Agosto com 40 graus será “mais quente do que o normal”

“O Verão vai ser mais quente do que o normal, com temperaturas a ultrapassar os 40 graus” centígrados, avançou Ilda Novo, sobre a previsão meteorológica a longo prazo “para Agosto de 2021”. Ilda Novo, meteorologista do Instituto Português do Mar e Atmosfera (IPMA), falava, no dia 21/05/2021, no início do ‘workshop sobre incêndios rurais – do jornalista ao cidadão”, organizado, em formato ‘online’, a partir de Lisboa.
“Apenas três por cento” da floresta é pública e “mais de 20 por cento dos terrenos não têm donos, ou estes são desconhecidos”
“Portugal é um dos países do mundo com menos floresta pública. Apenas três por cento” está nessa situação, “a menor a nível da Europa”, disse o engenheiro João Pinho, do Instituto da Conservação da Natureza e das Florestas (ICNF). “Mais de 50 por cento dos proprietários dos terrenos não têm registo cadastral. Mais de 20 por cento dos terrenos não têm donos, ou estes são desconhecidos. Há 1.172 baldios”, acrescentou aquele especialista.
“A nossa floresta é muito mais diversa do que a de outros países, como a Suécia, a nível europeu”, observou João Pinho, acrescentando que, “em tempo de crise, a floresta sempre foi um fator de emprego”.
“É difícil manter comportamentos que não são de risco”
“Uma máquina agrícola, num dia de muito calor, um cigarro mal apagado. É difícil manter comportamentos que não são de risco”, reconheceu aquele responsável do Instituto da Conservação da Natureza e das Florestas. O custo social dos incêndios em 2017 atingiu 1,600 milhões de euros. “O fogo sempre esteve presente na nossa História”, notou João Pinho, destacando a existência de 1.807 equipas de sapadores florestais.

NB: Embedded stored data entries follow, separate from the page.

(** Keys that [sorted] accepts are all of one class. *)
Lemma sorted_from_one_class (l r : list json) (x y : json) :
  sorted_from [] l = Return r -> In x l -> In y l -> class_of x = class_of y.
Proof.
  intros H Hx Hy.
  destruct (key_class_eq_dec (class_of x) (class_of y)) as [E|E]; [exact E|].
  rewrite (sorted_from_mixed l x y Hx Hy E) in H. discriminate.
Qed.

(** A list comprehension that returns has read the counts and changed
    nothing. *)
Lemma counts_read (ks : list json) (cs : list Z) (s s' : state) :
  list_comprehension length_counts_getitem ks s = (Return cs, s') ->
  s' = s /\ cs = map (fun k => bucket k s) ks.
Proof.
  revert cs s'. induction ks as [|k ks IH]; intros cs s' H; simpl in H.
  - injection H as <- <-. split; reflexivity.
  - unfold bind in H. unfold length_counts_getitem at 1 in H.
    destruct (hashable k); [|discriminate].
    destruct (dict_lookup k (length_counts s)) as [n|] eqn:En; [|discriminate].
    destruct (list_comprehension length_counts_getitem ks s) as [[cs'|e] s1];
      [|discriminate].
    destruct (IH cs' s1 eq_refl) as [-> ->].
    unfold ret in H. injection H as <- <-.
    split; [reflexivity|]. cbn [map]. unfold bucket at 2. rewrite En. reflexivity.
Qed.

Lemma update_chart_returned (s s' : state) :
  message_lengths s <> [] ->
  update_chart s = (Return tt, s') ->
  exists ks,
    sorted_from [] (map fst (length_counts s)) = Return ks /\
    s' = and_then s (AxClear :: bar_chart ks (map (fun k => bucket k s) ks)).
Proof.
  intros Hne H. unfold update_chart in H. rewrite bind_emit in H.
  rewrite (bind_return get_state _ (and_then s [AxClear]) _ _ eq_refl) in H.
  cbn [message_lengths and_then length_counts] in H.
  destruct (message_lengths s) as [|m ms]; [congruence|].
  set (s0 := and_then s [AxClear]) in *.
  destruct (sorted_from [] (map fst (length_counts s))) as [ks|e] eqn:Es.
  - assert (Hsorted : sorted (map fst (length_counts s)) s0 = (Return ks, s0))
      by (unfold sorted; rewrite Es; reflexivity).
    rewrite (bind_return _ _ _ _ _ Hsorted) in H.
    destruct (list_comprehension length_counts_getitem ks s0) as [[cs|e] s1] eqn:Ec.
    + destruct (counts_read ks cs s0 s1 Ec) as [-> ->].
      rewrite (bind_return _ _ _ _ _ Ec), emit_bar_chart in H.
      injection H as <-. exists ks. split; [reflexivity|].
      subst s0. rewrite and_then_app. reflexivity.
    + rewrite (bind_raise _ _ _ _ _ Ec) in H. discriminate.
  - assert (Hsorted : sorted (map fst (length_counts s)) s0 = (Raise e, s0))
      by (unfold sorted; rewrite Es; reflexivity).
    rewrite (bind_raise _ _ _ _ _ Hsorted) in H. discriminate.
Qed.

(** X1: whenever [update_chart] returns in a state with at least one sample,
    it has cleared the axes and drawn exactly one bar per key of the
    histogram: the bar positions are a rearrangement of the keys, each height
    is the count of its key, there are as many colours as keys, and the tick
    positions are the bar positions; the containers are untouched. *)
Theorem chart_has_one_bar_per_key (s s' : state) :
  message_lengths s <> [] ->
  update_chart s = (Return tt, s') ->
  exists ks,
    Permutation (map fst (length_counts s)) ks /\
    s' =
    {| message_lengths := message_lengths s;
       length_counts := length_counts s;
       effects :=
         effects s ++
         [AxClear;
          AxBar ks (map (fun k => bucket k s) ks) (List.length ks);
          AxSetXlabel "Message Length";
          AxSetYlabel "Count";
          AxSetTitle "Counts of Messages by Message Length";
          AxSetXticks ks;
          PltDraw;
          PltPause] |}.
Proof.
  intros Hne H. destruct (update_chart_returned s s' Hne H) as (ks & Hs & ->).
  exists ks. split; [|reflexivity].
  exact (sorted_from_perm _ _ _ Hs).
Qed.
(** C10.  No answer of [get_languages], [get_words] or
    [get_user_contributions] has more than 1000 entries, and no answer of
    [search_words] more than 100.  What is stored beyond that is left out
    and the answer is an ordinary one: the first 1000 languages, the first
    1000 (or 100) words of a collection of words when nothing is filtered,
    the first 1000 contributions of the user. *)
Theorem results_are_cut (db : database) :
  get_languages db = Ok (take 1000 (languages db))
  ∧ (∀ ls, get_languages db = Ok ls → (length ls ≤ 1000)%nat)
  ∧ (∀ language_id search ws,
       get_words db language_id search = Ok ws → (length ws ≤ 1000)%nat)
  ∧ (∀ word from_language to_language ws,
       search_words db word from_language to_language = Ok ws →
       (length ws ≤ 100)%nat)
  ∧ (∀ user_id current_user cs,
       get_user_contributions db user_id current_user = Ok cs →
       (length cs ≤ 1000)%nat)
  ∧ (∀ ws,
       mapM Word.parse (words db) = Some ws →
       get_words db None None = Ok (take 1000 ws)
       ∧ search_words db EmptyString None None = Ok (take 100 ws))
  ∧ (∀ user_id current_user,
       User.id current_user = user_id ∨ privileged current_user →
       get_user_contributions db user_id current_user
       = Ok (take 1000 (List.filter (Contribution.has_user_id user_id)
                          (contributions db)))).
Proof.
  split; [done|]. split; [|split; [|split; [|split; [|split]]]].
  - intros ls Hls.
    assert (ls = take 1000 (languages db)) as ->
      by (unfold get_languages, to_list in Hls; congruence).
    rewrite length_take. lia.
  - intros language_id search ws. unfold get_words.
    destruct (compile _) as [q|]; [|done].
    intros Hws. apply parse_words_length in Hws. rewrite Hws.
    unfold to_list. rewrite length_take. lia.
  - intros word from_language to_language ws. unfold search_words.
    destruct (compile _) as [q|]; [|done].
    destruct (parse_words _) as [result| | |] eqn:Hresult; try done.
    apply parse_words_length in Hresult.
    unfold to_list in Hresult. rewrite length_take in Hresult.
    destruct (_ && _); intros Hws.
    + assert (ws = filter_results (default EmptyString to_language) result)
        as -> by congruence.
      pose proof (filter_results_length (default EmptyString to_language)
                    result). lia.
    + assert (ws = result) as -> by congruence. lia.
  - intros user_id current_user cs. unfold get_user_contributions.
    destruct (_ && _); [done|]. intros Hcs.
    assert (cs = take 1000 (find (Contribution.has_user_id user_id)
                              (contributions db))) as ->
      by (unfold to_list in Hcs; congruence).
    rewrite length_take. lia.
  - intros ws Hparse. split.
    + unfold get_words. change (truthy_str None) with false.
      cbn [compile]. erewrite parse_words_find; [|done|done].
      by rewrite filter_true.
    + destruct (literal_query_results db EmptyString ws eq_refl Hparse)
        as [_ ->]. cbn [prefix_ci]. by rewrite filter_true.
  - intros user_id current_user Hallowed.
    by apply (role_gates_allowed db user_id current_user).
Qed.

Lemma results_are_cut_witness :
  length (words many_db) = 1001%nat
  ∧ (∃ ws, get_words many_db None None = Ok ws ∧ length ws = 1000%nat)
  ∧ (∃ ws, search_words many_db EmptyString None None = Ok ws
           ∧ length ws = 100%nat)
  ∧ (∃ cs, get_user_contributions many_db "u-ann" ann = Ok cs
           ∧ length cs = 1000%nat).
Proof.
  destruct (results_are_cut many_db) as (_ & _ & _ & _ & _ & Hwords & Hcontr).
  destruct (Hwords _ many_db_words) as [Hget Hsearch].
  split; [apply length_replicate|]. split; [|split].
  - eexists. split; [exact Hget|]. rewrite length_take, length_replicate. lia.
  - eexists. split; [exact Hsearch|].
    rewrite length_take, length_replicate. lia.
  - eexists. split; [apply Hcontr; left; reflexivity|].
    rewrite length_take. unfold many_db, contributions.
    assert (∀ n, List.filter (Contribution.has_user_id "u-ann")
                   (replicate n contribution_ann)
                 = replicate n contribution_ann) as ->.
    { induction n as [|n IH]; simpl; [done|]. by rewrite IH. }
    rewrite length_replicate. lia.
Defined.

Penas de prisão para quem está envolvido em incêndios florestais
Ao abrigo do Código Penal, “quem impedir o combate aos incêndios será punido com um a oito anos de prisão. Quem dificultar a extinção, destruindo ou tornando inutilizável o material destinado a combater incêndio, será punido com um a cinco anos”, lembrou o major Ricardo Alexandre Vaz Alves, da Guarda Nacional Republicana (GNR). Entre outras penas, um a oito anos de prisão é também a moldura penal para quem criar perigo para a vida de outra pessoa, ou para bens patrimoniais, ao provocar um incêndio florestal. A GNR tem 87 equipas de Proteção da Natureza e do Ambiente e, para ataque inicial e ampliado aos incêndios rurais, 40 Centros de Meios Aéreos distribuídos pelo país.
230 postos de vigia e 920 operadores
Já o coordenador da GNR Ricardo André Vilhena Samouqueiro apontou para a existência de 230 postos de vigia e 920 operadores. “Há 77 postos de vigia da rede primária e 153 da rede secundária. Em 2018, foram dados 3.393 alertas” e em 2020, a vigilância móvel incluiu 53.434 patrulhas.